### Stored data entries

_ _ _ _

(** Its queue is made. *)
Lemma inv_queue s held ini pub n m c h q : inv s held ini pub n m → ini !! c = Some h → has_handle s c → ¬ has_queue s c → sv_queues s !! q = None →
  ∃ s', launch_queue c q s = Some s' ∧ inv s' held ini pub n m.
Proof.
  intros Hi Hc (x & Hx & Hne) Hnq Hq0. destruct (i_ini _ _ _ _ _ _ Hi c h Hc) as (Hch & Hmc & Hh0 & Hst).
  assert (Eh : ctx_handle x = h) by (destruct (Hst x Hx) as [?|[? _]]; done).
  assert (Eq : ctx_queue x = None) by (destruct (ctx_queue x) eqn:E; [|done]; destruct Hnq; exists x; split; [done|rewrite E; by eexists]).
  unfold launch_queue. rewrite Hx. cbn [mbind option_bind]. rewrite bool_decide_eq_true_2 by done. cbn [c_assert mbind option_bind].
  eexists. split; [done|]. destruct Hi as [Hr Ha Hh Href Hini Hpub Hq Hqi Hm Ht].
  assert (Hback : ∀ d y, <[c := set_queue x q]> (sv_heap s) !! d = Some y → (d = c ∧ y = set_queue x q) ∨ (d ≠ c ∧ sv_heap s !! d = Some y)).
  { intros d y. destruct (decide (d = c)) as [->|]; [rewrite lookup_insert_eq; naive_solver|rewrite lookup_insert_ne by done; auto]. }
  assert (Hho : ∀ d, handle_of ini (<[c := set_queue x q]> (sv_heap s)) d = handle_of ini (sv_heap s) d) by (intros d; by apply handle_put with x).
  assert (Hqn : ∀ d y, sv_heap s !! d = Some y → ctx_queue y ≠ Some q).
  { intros d y Hy E. pose proof (Hq d y Hy) as Hs. rewrite E, Hq0 in Hs. by destruct Hs as [[? ?] _]. }
  constructor; cbn; try done.
  - revert Hr. by apply repr_same.
  - intros g d Hd. apply lookup_insert_is_Some'. right. by eapply Ha.
  - intros d Hd. apply lookup_insert_is_Some'. right. by apply Hh.
  - intros d y Hy. rewrite Hho. apply Hback in Hy as [[-> ->]|[_ Hy]]; [by apply (Href c x)|by apply Href].
  - intros d g Hd. destruct (Hini d g Hd) as (? & ? & ? & Hs'). split_and!; [done..|]. intros y [[-> ->]|[_ Hy]]%Hback; [left; cbn; congruence|by apply Hs'].
  - intros d y [[-> ->]|[_ Hy]]%Hback; cbn.
    + rewrite lookup_insert_eq. split; [by eexists|]. intros Hin%Hm. rewrite Hq0 in Hin. by destruct Hin.
    + pose proof (Hq d y Hy) as Hs. destruct (ctx_queue y); [|done]. destruct Hs as [? ?]. split; [|done]. apply lookup_insert_is_Some'. auto.
  - intros d e y z r [[-> ->]|[Hd Hy]]%Hback [[-> ->]|[He Hz]]%Hback; cbn; intros E1 E2; [done|simplify_eq|simplify_eq|by eapply Hqi].
    + by destruct (Hqn e z Hz).
    + by destruct (Hqn d y Hy).
  - intros p Hp. apply lookup_insert_is_Some'. auto.
  - rewrite Ht, i32_add. unfold counted. rewrite map_filter_insert_True by (cbn; by eexists). rewrite map_size_insert.
    assert (filter (λ p, is_Some (ctx_queue p.2)) (sv_heap s) !! c = None) as ->.
    { apply map_lookup_filter_None. right. intros y Hy. cbn. rewrite Hx in Hy. injection Hy as <-. rewrite Eq. by intros [? ?]. }
    f_equal. lia.
Qed.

_ _ _ _

### EXERCISE AIM
Take the line above containing "intros d y.", the line containing "[|done]. apply lookup_insert_is_Some'. auto.", and all lines in between, and copy them exactly without anything else.

### WRITTEN REPLY
  { intros d y. destruct (decide (d = c)) as [->|]; [rewrite lookup_insert_eq; naive_solver|rewrite lookup_insert_ne by done; auto]. }
  assert (Hho : ∀ d, handle_of ini (<[c := set_queue x q]> (sv_heap s)) d = handle_of ini (sv_heap s) d) by (intros d; by apply handle_put with x).
  assert (Hqn : ∀ d y, sv_heap s !! d = Some y → ctx_queue y ≠ Some q).
  { intros d y Hy E. pose proof (Hq d y Hy) as Hs. rewrite E, Hq0 in Hs. by destruct Hs as [[? ?] _]. }
  constructor; cbn; try done.
  - revert Hr. by apply repr_same.
  - intros g d Hd. apply lookup_insert_is_Some'. right. by eapply Ha.
  - intros d Hd. apply lookup_insert_is_Some'. right. by apply Hh.
  - intros d y Hy. rewrite Hho. apply Hback in Hy as [[-> ->]|[_ Hy]]; [by apply (Href c x)|by apply Href].
  - intros d g Hd. destruct (Hini d g Hd) as (? & ? & ? & Hs'). split_and!; [done..|]. intros y [[-> ->]|[_ Hy]]%Hback; [left; cbn; congruence|by apply Hs'].
  - intros d y [[-> ->]|[_ Hy]]%Hback; cbn.
    + rewrite lookup_insert_eq. split; [by eexists|]. intros Hin%Hm. rewrite Hq0 in Hin. by destruct Hin.
    + pose proof (Hq d y Hy) as Hs. destruct (ctx_queue y); [|done]. destruct Hs as [? ?]. split; [|done]. apply lookup_insert_is_Some'. auto.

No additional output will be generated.